* **SOURCE INFORMATION**
BEGIN

(* ===== verification/VTTypes.v ===== *)
(** * Data exchanged between the parser and its engines

    Models [src/src/terminal/adapter/DispatchTypes.hpp] (identifiers and
    parameter lists of a control sequence) and
    [src/src/terminal/parser/ascii.hpp] (the control characters). *)

From S2P Require Import Prelude.
#[local] Open Scope Z_scope.

(** ** [enum AsciiChars] *)

Definition NUL : Z := 0x0.
Definition ENQ : Z := 0x5.
Definition BEL : Z := 0x7.
Definition BS : Z := 0x8.
Definition TAB : Z := 0x9.
Definition LF : Z := 0xA.
Definition VT : Z := 0xB.
Definition FF : Z := 0xC.
Definition CR : Z := 0xD.
Definition SO : Z := 0xE.
Definition SI : Z := 0xF.
Definition ETB : Z := 0x17.
Definition CAN : Z := 0x18.
Definition EM : Z := 0x19.
Definition SUB : Z := 0x1A.
Definition ESC : Z := 0x1B.
Definition FS : Z := 0x1C.
Definition US : Z := 0x1F.
Definition SPC : Z := 0x20.
Definition DEL : Z := 0x7F.

#[export] Hint Unfold NUL ENQ BEL BS TAB LF VT FF CR SO SI ETB CAN EM SUB ESC FS US SPC DEL : chars.

(** ** [union VTID]

    An identifier packs the intermediates and the final character of a
    sequence, one byte each, least significant byte first.  The constructor
    from a [uint64_t] keeps the low 56 bits. *)

Definition CHAR_BIT : Z := 8.
Definition VTID_mask : Z := 0x00FFFFFFFFFFFFFF.

Definition VTID_of_u64 (value : Z) : Z := Z.land value VTID_mask.

Definition VTID_FromString (s : list Z) : Z :=
  fold_right (fun c value => u64 (u64 (Z.shiftl value CHAR_BIT) + c)) 0 s.

Definition VTID_SubSequence (id offset : Z) : Z :=
  VTID_of_u64 (Z.shiftr id (CHAR_BIT * offset)).

Definition VTID_at (id offset : Z) : Z := Z.land (VTID_SubSequence id offset) 0xFF.

(** ** [class VTIDBuilder] *)

Record VTIDBuilder := mkVTIDBuilder {
  _idAccumulator : Z;
  _idShift : Z;
}.

#[export] Instance eta_VTIDBuilder : Eta VTIDBuilder :=
  fun b => mkVTIDBuilder (_idAccumulator b) (_idShift b).

Definition VTIDBuilder_Clear : VTIDBuilder := mkVTIDBuilder 0 0.

Definition AddIntermediate (intermediateChar : Z) (b : VTIDBuilder) : VTIDBuilder :=
  if _idShift b + CHAR_BIT * 2 >=? 8 * CHAR_BIT
  then b <| _idAccumulator := 0 |>
  else b <| _idAccumulator :=
              u64 (_idAccumulator b + u64 (Z.shiftl intermediateChar (_idShift b))) |>
         <| _idShift := _idShift b + CHAR_BIT |>.

Definition Finalize (finalChar : Z) (b : VTIDBuilder) : Z :=
  VTID_of_u64 (u64 (_idAccumulator b + u64 (Z.shiftl finalChar (_idShift b)))).

(** ** [class VTParameter]

    A [VTInt]; a negative value is an omitted parameter. *)

Definition VTParameter_default : Z := -1.
Definition has_value (p : Z) : bool := 0 <=? p.
Definition value_or (p defaultValue : Z) : Z := if p <? 0 then defaultValue else p.
(** [operator VTInt]: both 0 and an omitted value read as 1. *)
Definition as_VTInt (p : Z) : Z := if p <=? 0 then 1 else p.
(** [operator T] for an enumeration [T]: an omitted value reads as 0. *)
Definition as_enum (p : Z) : Z := value_or p 0.

(** ** [class VTSubParameters] and [class VTParameters] *)

Definition VTSubParameters := list Z.

Definition subparam_at (ps : VTSubParameters) (index : nat) : Z :=
  default VTParameter_default (ps !! index).

Record VTParameters := mkVTParameters {
  vp_params : list Z;
  vp_subParams : VTSubParameters;
  vp_subParamRanges : list (Z * Z);
}.

(** The two-argument constructor, for sequences without sub parameters. *)
Definition VTParameters_plain (params : list Z) : VTParameters := mkVTParameters params [] [].

Definition param_at (ps : VTParameters) (index : nat) : Z :=
  default VTParameter_default (vp_params ps !! index).

Definition params_empty (ps : VTParameters) : bool :=
  match vp_params ps with [] => true | _ => false end.

Definition params_size (ps : VTParameters) : nat := Nat.max (length (vp_params ps)) 1.

Definition params_subspan (ps : VTParameters) (offset : nat) : VTParameters :=
  mkVTParameters (drop (Nat.min offset (length (vp_params ps))) (vp_params ps))
                 (vp_subParams ps)
                 (drop (Nat.min offset (length (vp_subParamRanges ps))) (vp_subParamRanges ps)).

Definition subParamsFor (ps : VTParameters) (index : nat) : VTSubParameters :=
  match vp_subParamRanges ps !! index with
  | Some (first, second) => substr (Z.to_nat first) (Z.to_nat (second - first)) (vp_subParams ps)
  | None => []
  end.

Definition hasSubParams (ps : VTParameters) : bool :=
  match vp_subParams ps with [] => false | _ => true end.

Definition hasSubParamsFor (ps : VTParameters) (index : nat) : bool :=
  match vp_subParamRanges ps !! index with
  | Some (first, second) => second >? first
  | None => false
  end.

(** [for_each] visits the parameters in order, and the single default
    parameter when there is none. *)
Definition params_list (ps : VTParameters) : list Z :=
  match vp_params ps with [] => [VTParameter_default] | l => l end.

Definition params_for_each {S : Type} (ps : VTParameters) (f : Z -> S -> S) (s : S) : S :=
  fold_left (fun s v => f v s) (params_list ps) s.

END

* **WHAT TO DO**
Go through the listing above and find each line containing the string "omitted"; copy those lines.

* **TASK OUTPUT**
    A [VTInt]; a negative value is an omitted parameter. *)
(** [operator VTInt]: both 0 and an omitted value read as 1. *)
(** [operator T] for an enumeration [T]: an omitted value reads as 0. *)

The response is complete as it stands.